Your instructions: Every line of the material below needs to be written out exactly, please.

== Segment start ==

Lemma diff_line_fields changes line added removed filepath :
  Str.split line = [added; removed; filepath] →
  diff_line changes line
  = if Str.isdigit added then
      n ← int_of added;
      mret (dict_set changes filepath (list_to_set (range 1 (n + 1))))
    else mret changes.
Proof.
  intros Hsplit. unfold diff_line.
  destruct (Str.startswith line "diff --git") eqn:Hdiff.
  - apply startswith_diff_git in Hdiff as [rest Hrest].
    rewrite Hsplit in Hrest. by injection Hrest as -> _.
  - by rewrite Hsplit.
Qed.

(** The only exception of the loop is the [ValueError] of [int]. *)
Lemma diff_line_error changes line e :
  diff_line changes line = inl e → e = ValueError.
Proof.
  unfold diff_line. destruct (Str.startswith line "diff --git"); [done|].
  destruct (Str.split line) as [|a [|b [|c [|??]]]]; try done.
  destruct (Str.isdigit a); [|done].
  unfold int_of. destruct (Str.int a); [done|]. by intros [= <-].
Qed.

Lemma diff_lines_error lines changes e :
  for_each diff_line lines changes = inl e → e = ValueError.
Proof.
  revert changes. induction lines as [|l lines IH]; intros changes; simpl; [done|].
  destruct (diff_line changes l) as [e'|c] eqn:Hl; simpl.
  - intros [= <-]. by apply diff_line_error in Hl.
  - apply IH.
Qed.

(** A line that does not assign [filepath] leaves its entry as it was. *)
Lemma diff_line_other changes changes' line filepath :
  (∀ a r, Str.split line = [a; r; filepath] → Str.isdigit a = false) →
  diff_line changes line = inr changes' →
  dict_get changes' filepath = dict_get changes filepath.
Proof.
  intros Hother. unfold diff_line.
  destruct (Str.startswith line "diff --git"); [by intros [= <-]|].
  destruct (Str.split line) as [|a [|b [|c [|??]]]] eqn:Hsplit;
    try by intros [= <-].
  destruct (Str.isdigit a) eqn:Hdigit; [|by intros [= <-]].
  unfold int_of. destruct (Str.int a); [|done]. simpl. intros [= <-].
  apply dict_get_set_ne. intros ->. by rewrite (Hother a b) in Hdigit.
Qed.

== Segment end ==

Completed task:
Lemma diff_line_fields changes line added removed filepath :
  Str.split line = [added; removed; filepath] →
  diff_line changes line
  = if Str.isdigit added then
      n ← int_of added;
      mret (dict_set changes filepath (list_to_set (range 1 (n + 1))))
    else mret changes.
Proof.
  intros Hsplit. unfold diff_line.
  destruct (Str.startswith line "diff --git") eqn:Hdiff.
  - apply startswith_diff_git in Hdiff as [rest Hrest].
    rewrite Hsplit in Hrest. by injection Hrest as -> _.
  - by rewrite Hsplit.
Qed.

(** The only exception of the loop is the [ValueError] of [int]. *)
Lemma diff_line_error changes line e :
  diff_line changes line = inl e → e = ValueError.
Proof.
  unfold diff_line. destruct (Str.startswith line "diff --git"); [done|].
  destruct (Str.split line) as [|a [|b [|c [|??]]]]; try done.
  destruct (Str.isdigit a); [|done].
  unfold int_of. destruct (Str.int a); [done|]. by intros [= <-].
Qed.

Lemma diff_lines_error lines changes e :
  for_each diff_line lines changes = inl e → e = ValueError.
Proof.
  revert changes. induction lines as [|l lines IH]; intros changes; simpl; [done|].
  destruct (diff_line changes l) as [e'|c] eqn:Hl; simpl.
  - intros [= <-]. by apply diff_line_error in Hl.
  - apply IH.
Qed.

(** A line that does not assign [filepath] leaves its entry as it was. *)
Lemma diff_line_other changes changes' line filepath :
  (∀ a r, Str.split line = [a; r; filepath] → Str.isdigit a = false) →
  diff_line changes line = inr changes' →
  dict_get changes' filepath = dict_get changes filepath.
Proof.
  intros Hother. unfold diff_line.
  destruct (Str.startswith line "diff --git"); [by intros [= <-]|].
  destruct (Str.split line) as [|a [|b [|c [|??]]]] eqn:Hsplit;
    try by intros [= <-].
  destruct (Str.isdigit a) eqn:Hdigit; [|by intros [= <-]].
  unfold int_of. destruct (Str.int a); [|done]. simpl. intros [= <-].
  apply dict_get_set_ne. intros ->. by rewrite (Hother a b) in Hdigit.
Qed.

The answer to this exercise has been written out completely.